On the morning of August 17, 2005, Jorge Vega and Liza Talusan-Vega, both Class of ´97, packed their things and drove to Boston where they planned to take their 2-year-old daughter, Joli, to a routine doctor´s appointment and then spend a fun family day in the city.

But plans changed instantly when the doctor diagnosed Joli with a rare form of eye cancer and said she needed immediate surgery to remove her right eye. Called retinoblastoma, the cancer develops from immature retinal cells in one or both eyes and affects children five and under.

“It still chokes me up to talk about it now,” Liza says. “We had no idea.”

The Vegas, of Brockton, Mass., were aware Joli was developing a lazy eye, and they talked to Liza´s father, an ophthalmologist, for his opinion. He suggested they take her to the specialist in Boston as a precaution.

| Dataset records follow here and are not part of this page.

(* ===== verification/Races.v ===== *)
(** Runs of Reconnect across a lost connection: one in which the scheduler comes
    to its reset in time, and two in which it does not, since the channels of
    resets and of preparations are taken from in any order. *)
From S2P Require Export Reconnect Witnesses.

Lemma reset_keeps_resets `{MapRange} n : keeps (λ s, s_resets s = n) reset.
Proof. unfold reset. keeps_auto. apply keeps_for_each. intros kv _. unfold CancelCheck, on_contexts. keeps_auto. Qed.

(** ** Steps of a scheduler, within a life *)
Section races.
Context {C : Type} `{!Connection C} `{MapRange}.
Implicit Types net : network (EleConnectionStream C).

Lemma with_sched_again zone s1 s2 net :
  with_sched zone s2 (with_sched zone s1 net) = with_sched zone s2 net.
Proof. destruct net as [a [] r t]. unfold with_sched, with_stream, net_stream. cbn. by rewrite insert_insert_eq. Qed.

Lemma with_sched_lookup zone s1 net : cs_schedulers (net_stream (with_sched zone s1 net)) !! zone = Some s1.
Proof. unfold with_sched, with_stream, net_stream. cbn. by rewrite lookup_insert_eq. Qed.

(** A scheduler that takes preparations. *)
Definition taking (s t : EleScheduler) : Prop := take_preparation s = Ret () t.

Lemma taking_life zone s t net :
  rtc taking s t → rtc life_step (with_sched zone s net) (with_sched zone t net).
Proof.
  intros Hr. induction Hr as [|s1 s2 s3 E _ IH]; [apply rtc_refl|]. eapply rtc_l; [|exact IH].
  rewrite <- (with_sched_again zone s1 s2 net). apply life_system.
  apply (sys_schedule zone s1); [apply with_sched_lookup|exact E].
Qed.

Lemma taken_one cp q s :
  sched_reachable s → closed s = false → Forall whole (s_preparations s) → s_preparations s = cp :: q →
  ∃ t, taking s t ∧ s_preparations t = q ∧ s_resets t = s_resets s
    ∧ sched_reachable t ∧ closed t = false ∧ runs_last (Some cp) t.
Proof.
  intros Hs Hcl Hw Hq. pose proof (take_whole_returns s Hw Hs) as Hret. rewrite Hq in Hret, Hw.
  specialize (Hret ltac:(done)). unfold taking.
  destruct (take_preparation s) as [[] t|] eqn:E; [|discriminate Hret].
  destruct (take_preparation_queue s t E) as [[cp' Eq] En]. rewrite Hq in Eq. injection Eq as <- Eq.
  rewrite Eq in Hq. apply Forall_cons in Hw as [Hcp _].
  destruct (take_whole cp s t Hs Hcl E Hq Hcp) as (? & ? & ?). by exists t.
Qed.

(** What is queued is taken one by one, and the last of it is what runs. *)
Lemma drained q cp s :
  sched_reachable s → closed s = false → Forall whole (s_preparations s) → s_preparations s = q ++ [cp] →
  ∃ t, rtc taking s t ∧ runs_last (Some cp) t ∧ s_preparations t = [] ∧ s_resets t = s_resets s.
Proof.
  revert s. induction q as [|cp0 q IH]; intros s Hs Hcl Hw Hq.
  - destruct (taken_one cp [] s Hs Hcl Hw Hq) as (t & Ht & ? & ? & _ & _ & ?).
    exists t. by split_and!; [apply rtc_once|..].
  - destruct (taken_one cp0 (q ++ [cp]) s Hs Hcl Hw Hq) as (t & Ht & Hqt & Hrt & Hs' & Hcl' & _).
    rewrite Hq in Hw. apply Forall_cons in Hw as [_ Hw].
    change (Forall whole (q ++ [cp])) in Hw. rewrite <- Hqt in Hw.
    destruct (IH t Hs' Hcl' Hw Hqt) as (u & Hu & H1 & H2 & H3).
    exists u. split_and!; [by eapply rtc_l|done|done|congruence].
Qed.

Lemma reset_taken log sched :
  life_sched log sched → s_resets sched = 1 →
  ∃ t, take_reset sched = Ret () t ∧ life_sched log t ∧ s_checks t = ∅
    ∧ s_preparations t = s_preparations sched ∧ s_resets t = 0.
Proof.
  intros Hl Hr. pose proof (life_take_reset log sched) as Htake. revert Htake.
  assert (sched_inv (set_resets sched 0)) as Hi.
  { apply (sched_inv_ext sched); [done..|]. apply reachable_inv, Hl. }
  pose proof (reset_runs (set_resets sched 0) Hi) as Hrun. unfold take_reset. rewrite bind_app. cbn [gets].
  rewrite Hr, bind_app. cbn [modify].
  pose proof (reset_keeps_resets 0 (set_resets sched 0) eq_refl) as Hk. unfold runs in Hrun.
  destruct (reset (set_resets sched 0)) as [[] t|]; [|done]. intros Htake.
  destruct (Htake t Hl eq_refl) as [Hl' He]. destruct Hrun as (_ & _ & Hp & _).
  by exists t.
Qed.

(** ** Properties *)

(** C7: a lost connection can leave the two ends apart, since a scheduler takes
    from its channels of resets and of preparations in any order.  Let the reset
    of a lost connection be pending in a scheduler, in any state of any life.
    When nothing is queued, no answer is on its way and the session of now has
    handed over a preparation, the scheduler can take the reset: then its table
    is empty and none of its checks runs, while the endpoint holds those of that preparation as
    committed.  When the session has handed over none and
    preparations of a lost connection are queued, the scheduler can take the
    reset first and then these: it runs the last of them, while the endpoint of
    now holds none.  In both ends the scheduler has nothing left to take. *)
Theorem resets_race net zone sched :
  life_reachable net → cs_schedulers (net_stream net) !! zone = Some sched → s_resets sched = 1 →
  (∀ cp, last (net_log net) = Some cp → in_transit net = 0 → s_preparations sched = [] →
     ∃ t, life_step net (with_sched zone t net) ∧ s_preparations t = [] ∧ s_resets t = 0
       ∧ s_checks t = ∅ ∧ (∀ ch, ¬ running t ch)
       ∧ committedChecks (net_agent (with_sched zone t net)) = Some (prepared_ids cp))
  ∧ (∀ cp, last (s_preparations sched) = Some cp → net_log net = [] →
     ∃ t, rtc life_step net (with_sched zone t net) ∧ s_preparations t = [] ∧ s_resets t = 0
       ∧ runs_last (Some cp) t
       ∧ committedChecks (net_agent (with_sched zone t net)) = None).
Proof.
  intros [Hnet Hall]%life_reachable_inv Hz Hr. pose proof (Hall zone sched Hz) as Hl.
  pose proof (recorded_of_log net Hnet) as Hc.
  destruct (reset_taken _ sched Hl Hr) as (u & E & [Hs Hcl Hw _] & He & Hq & Hn).
  pose proof (life_reset net zone sched u Hz E) as Hstep. split; intros cp Hcp.
  - intros Ht Hnil. exists u. split_and!; [done|congruence|done|done|by apply nothing_runs|].
    cbn. by rewrite Hc, Ht, Nat.sub_0_r, take_ge, Hcp.
  - intros Hlog. apply last_Some in Hcp as [q Hcp]. rewrite <- Hq in Hcp.
    destruct (drained q cp u Hs Hcl Hw Hcp) as (t & Htk & Hrun & Hqt & Hrt).
    exists t. split; [eapply rtc_l; [exact Hstep|by apply taking_life]|].
    split; [done|]. split; [congruence|]. split; [done|]. cbn. by rewrite Hc, Hlog.
Qed.
End races.

(** ** Runs *)
Abbreviation example_life := (network (EleConnectionStream probe)).

(** A new agent and a new session before the schedulers of a stream. *)
Definition example_connect (cs : EleConnectionStream probe) : example_life :=
  Network example_agent
    (state_of (NewSession "poller-1" example_config (Logged _ cs []) [0]
       {| ctx_next := 1; ctx_canceled := ∅ |})) 0 0.

Lemma example_connect_initial cs : net_initial (example_connect cs) ∧ net_stream (example_connect cs) = cs.
Proof.
  split; [|reflexivity]. eexists [], "poller-1", example_handshake, 2%Z, _, [], _, "poller-1", example_config,
    cs, [0], _. split; [exact example_agent_new|]. split; [done|]. by split; [reflexivity|].
Qed.

(** The steps of a life, to execute it. *)
Inductive life_action :=
| LifeNet (act : net_action)   (** a step of the exchange *)
| LifeTake                     (** the scheduler takes a preparation *)
| LifeReset                    (** the scheduler takes a reset *)
| LifeRegister                 (** the connection is registered *)
| LifeLost                     (** it is lost *)
| LifeConnect.                 (** the next one begins *)

Definition life_do (act : life_action) (net : example_life) : option example_life :=
  match act with
  | LifeNet act => net_do act net
  | LifeTake =>
      sched ← @cs_schedulers probe (net_stream net) !! "pzA";
      sched' ← returned (take_preparation sched); Some (with_sched "pzA" sched' net)
  | LifeReset =>
      sched ← @cs_schedulers probe (net_stream net) !! "pzA";
      sched' ← returned (take_reset sched); Some (with_sched "pzA" sched' net)
  | LifeRegister =>
      cs ← returned (registerConnection "endpoint" {| p_measured := false; p_latency := 0; p_sent := [] |}
        (net_stream net));
      Some (with_stream cs net)
  | LifeLost =>
      cs ← returned (deregisterConnection "poller-2" "endpoint" (net_stream net));
      Some (with_stream cs net)
  | LifeConnect => Some (example_connect (net_stream net))
  end.

Lemma life_do_step act net net' : life_do act net = Some net' → life_step net net'.
Proof.
  destruct act; cbn [life_do]; intros E.
  - apply life_system, sys_exchange. by eapply net_do_step.
  - apply bind_Some in E as (sched & Hz & (sched' & E1%returned_some & [= <-])%bind_Some).
    apply life_system. by eapply sys_schedule.
  - apply bind_Some in E as (sched & Hz & (sched' & E1%returned_some & [= <-])%bind_Some).
    by eapply life_reset.
  - apply bind_Some in E as (cs & E1%returned_some & [= <-]). apply life_system, sys_stream.
    by injection E1 as <-.
  - apply bind_Some in E as (cs & E1%returned_some & [= <-]). by eapply life_lost.
  - injection E as <-. destruct (example_connect_initial (net_stream net)). by apply life_connect.
Qed.

Fixpoint life_run (acts : list life_action) (net : example_life) : option example_life :=
  match acts with
  | [] => Some net
  | act :: acts' => net' ← life_do act net; life_run acts' net'
  end.

Lemma life_run_reachable acts net : life_run acts example_network = Some net → life_reachable net.
Proof.
  intros Hr. exists example_network. split; [split; [exact example_network_initial|by exists example_config]|].
  revert Hr. generalize example_network. induction acts as [|act acts IH]; intros net0; cbn [life_run].
  - intros [= ->]. apply rtc_refl.
  - intros (net1 & E & Hr)%bind_Some. eapply rtc_l; [by eapply life_do_step|by apply IH].
Qed.

Definition example_exchange : list life_action := LifeNet <$> example_preparation ++ example_commit.

(** What is seen of a state: the commits on their way, what the endpoint holds
    as committed, and the queue, the resets and the table of the scheduler, by
    identifiers. *)
Definition seen (net : example_life) :=
  (in_transit net, length (net_log net), committedChecks (net_agent net),
   (λ s, (prepared_ids <$> s_preparations s, s_resets s, dom (s_checks s)))
     <$> @cs_schedulers probe (net_stream net) !! "pzA").

Lemma life_run_seen acts x :
  seen <$> life_run acts example_network = Some x → ∃ net, life_reachable net ∧ seen net = x.
Proof.
  destruct (life_run acts example_network) as [net|] eqn:E; [|done].
  intros [= <-]. exists net. by split; [apply (life_run_reachable acts)|].
Qed.

(** The reset of the lost connection is still pending, after the first
    preparation of the next one or before the last one of the lost. *)
Example late_reset_seen :
  seen <$> life_run ([LifeRegister; LifeLost; LifeConnect] ++ example_exchange ++ [LifeTake]) example_network
  = Some (0, 1, Some {["ch00000001"]}, Some ([], 1, {["ch00000001"]})).
Proof. vm_compute. reflexivity. Qed.

Example stale_preparation_seen :
  seen <$> life_run (example_exchange ++ [LifeRegister; LifeLost; LifeConnect]) example_network
  = Some (0, 0, None, Some ([{["ch00000001"]}], 1, ∅)).
Proof. vm_compute. reflexivity. Qed.

Example reset_in_time_seen :
  seen <$> life_run ([LifeRegister; LifeLost; LifeReset; LifeConnect] ++ example_exchange ++ [LifeTake])
    example_network
  = Some (0, 1, Some {["ch00000001"]}, Some ([], 0, {["ch00000001"]})).
Proof. vm_compute. reflexivity. Qed.

Lemma reconnected_agree_witness :
  ∃ net sched, @cs_schedulers probe (net_stream net) !! "pzA" = Some sched
    ∧ committedChecks (net_agent net) = Some {["ch00000001"]}
    ∧ committedChecks (net_agent net) = Some (dom (s_checks sched)).
Proof.
  destruct (life_run_seen _ _ reset_in_time_seen) as (net & Hnet & Hl). unfold seen in Hl.
  injection Hl as Ht Hlog Hc Hz. apply fmap_Some in Hz as (sched & Hz & [= Hq Hr Hd]).
  exists net, sched. split_and!; [done..|].
  destruct (reconnected_agree net "pzA" sched Hnet Hz) as (_ & _ & Hrest).
  destruct Hrest as [[Hrest _]|[He _]]; [|exact Ht|by apply (fmap_nil_inv prepared_ids)|exact Hrest|].
  - intros E. by rewrite E in Hlog.
  - by rewrite He, dom_empty_L in Hd.
Defined.

Lemma resets_race_witness :
  (∃ net t, @cs_schedulers probe (net_stream net) !! "pzA" = Some t ∧ s_checks t = ∅
     ∧ committedChecks (net_agent net) = Some {["ch00000001"]})
  ∧ ∃ net t, @cs_schedulers probe (net_stream net) !! "pzA" = Some t
     ∧ dom (s_checks t) ≠ ∅ ∧ committedChecks (net_agent net) = None.
Proof.
  split.
  - destruct (life_run_seen _ _ late_reset_seen) as (net & Hnet & Hl). unfold seen in Hl.
    injection Hl as Ht Hlog Hc Hz. apply fmap_Some in Hz as (sched & Hz & [= Hq Hr Hd]).
    destruct (resets_race net "pzA" sched Hnet Hz (eq_sym Hr)) as [Hlate _].
    destruct (last (net_log net)) as [cp|] eqn:El; [|apply last_None in El; by rewrite El in Hlog].
    destruct (Hlate cp eq_refl Ht) as (t & _ & _ & _ & He & _ & _); [by apply (fmap_nil_inv prepared_ids)|].
    exists (with_sched "pzA" t net), t. by split_and!; [apply with_sched_lookup|..].
  - destruct (life_run_seen _ _ stale_preparation_seen) as (net & Hnet & Hl). unfold seen in Hl.
    injection Hl as Ht Hlog Hc Hz. apply fmap_Some in Hz as (sched & Hz & [= Hq Hr Hd]).
    destruct (resets_race net "pzA" sched Hnet Hz (eq_sym Hr)) as [_ Hearly].
    destruct (last (s_preparations sched)) as [cp|] eqn:El; [|apply last_None in El; by rewrite El in Hq].
    destruct (Hearly cp eq_refl) as (t & _ & _ & _ & (Hdom & _) & Hnone); [by apply nil_length_inv|].
    exists (with_sched "pzA" t net), t. split_and!; [apply with_sched_lookup| |exact Hnone].
    rewrite Hdom. apply last_Some in El as [front El]. rewrite El, fmap_app in Hq.
    destruct front as [|? front]; [|by destruct front]. injection Hq as Hq. cbn. by rewrite <- Hq.
Defined.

“We didn´t think it was anything we should be concerned about. She wasn´t falling down or walking into things,” Liza says.

For family and friends, devastation followed shock at the news of the diagnosis.

“There was nothing that we could do to help Joli get better,” says Deirdre Hennessey Eschauzier ´95, a close friend of the Vegas. “As parents ourselves, we shuddered to even imagine being in the same position. ... We wanted to do something and we figured relieving some financial pressure would ease their minds a bit so they could focus on making Joli well.”

With the Vegas´ blessing, Deirdre contacted friends and family and organized a holiday raffle along with her husband Chase ´97 and his twin brother Ryan ´97. They started with the people on the Vegas´ Christmas card list. Ryan, a member of the CC Alumni Association Board of Directors, brought the fundraiser to the board´s attention and e-mailed his CC classmates to alert them. Chase also sent an e-mail to a group of alumni he is in touch with.

“That [e-mail] was forwarded to their friends, parents and co-workers,” says Chase. “I think this says a lot about both the strength of character of the Vegas and the friendships that they made while at Connecticut College, but also the compassion of other Connecticut College alumni who were so willing and eager to donate.”

It wasn´t long before they had an army of 26 ticket-sellers and 40 prizes to give away, including three iPods, electronics, magazine subscriptions, pottery, services and gift certificates. Deirdre estimates that more than 4,000 raffle tickets were sold. They exceeded their original goal of $500, raising close to $18,000 and counting. The funds have helped cover doctor´s fees, medication costs and other incidental expenses associated with Joli´s care.

In January, doctors examined Joli under anesthesia and found no tumors. She had surgery in December to insert a prosthetic eye and completed chemotherapy treatments in early February. She will visit the doctor every three months for an exam to make sure no new tumors have developed. Throughout the painful ordeal, the Vegas have been impressed with Joli´s strength and positive attitude.

“It was hard for us to explain what was happening to her, but she has done surprisingly well,” Liza says. “We would take it away if we could, but we´re thankful for the lessons it´s taught us.”

Liza has been moved by the notes people have sent with
their donations — some from alumni the Vegas have never met or been in touch with since college. The outpouring of compassion and support has been tremendous, Deirdre says, but the true hero in this situation is Joli.

“She is such a strong and powerful little girl,” she says. “She doesn´t understand about raffle tickets and iPods, but she clearly knows about survival and choosing to be happy despite great challenges.”